- [TO DO] For each line below that includes the string "gmap", show the whole line.

Stored items
--- --- ---

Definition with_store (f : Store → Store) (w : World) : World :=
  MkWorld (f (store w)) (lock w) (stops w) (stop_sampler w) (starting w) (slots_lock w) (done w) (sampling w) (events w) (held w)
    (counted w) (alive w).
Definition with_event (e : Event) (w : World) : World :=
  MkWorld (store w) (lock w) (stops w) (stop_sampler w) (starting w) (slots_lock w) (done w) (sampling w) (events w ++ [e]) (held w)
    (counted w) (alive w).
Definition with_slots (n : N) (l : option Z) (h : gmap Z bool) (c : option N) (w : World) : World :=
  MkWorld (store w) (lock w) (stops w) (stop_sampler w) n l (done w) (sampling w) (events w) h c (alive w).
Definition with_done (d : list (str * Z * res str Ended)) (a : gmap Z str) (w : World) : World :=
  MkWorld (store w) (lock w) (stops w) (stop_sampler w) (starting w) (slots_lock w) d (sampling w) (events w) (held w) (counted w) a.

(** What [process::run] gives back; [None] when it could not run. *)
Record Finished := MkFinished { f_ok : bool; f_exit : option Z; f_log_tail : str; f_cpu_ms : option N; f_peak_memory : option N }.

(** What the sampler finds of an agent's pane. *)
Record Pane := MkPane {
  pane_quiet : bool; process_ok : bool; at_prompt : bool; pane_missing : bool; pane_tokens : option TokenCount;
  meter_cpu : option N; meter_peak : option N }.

--- --- ---

- [TASK RESPONSE]
Definition with_slots (n : N) (l : option Z) (h : gmap Z bool) (c : option N) (w : World) : World :=
Definition with_done (d : list (str * Z * res str Ended)) (a : gmap Z str) (w : World) : World :=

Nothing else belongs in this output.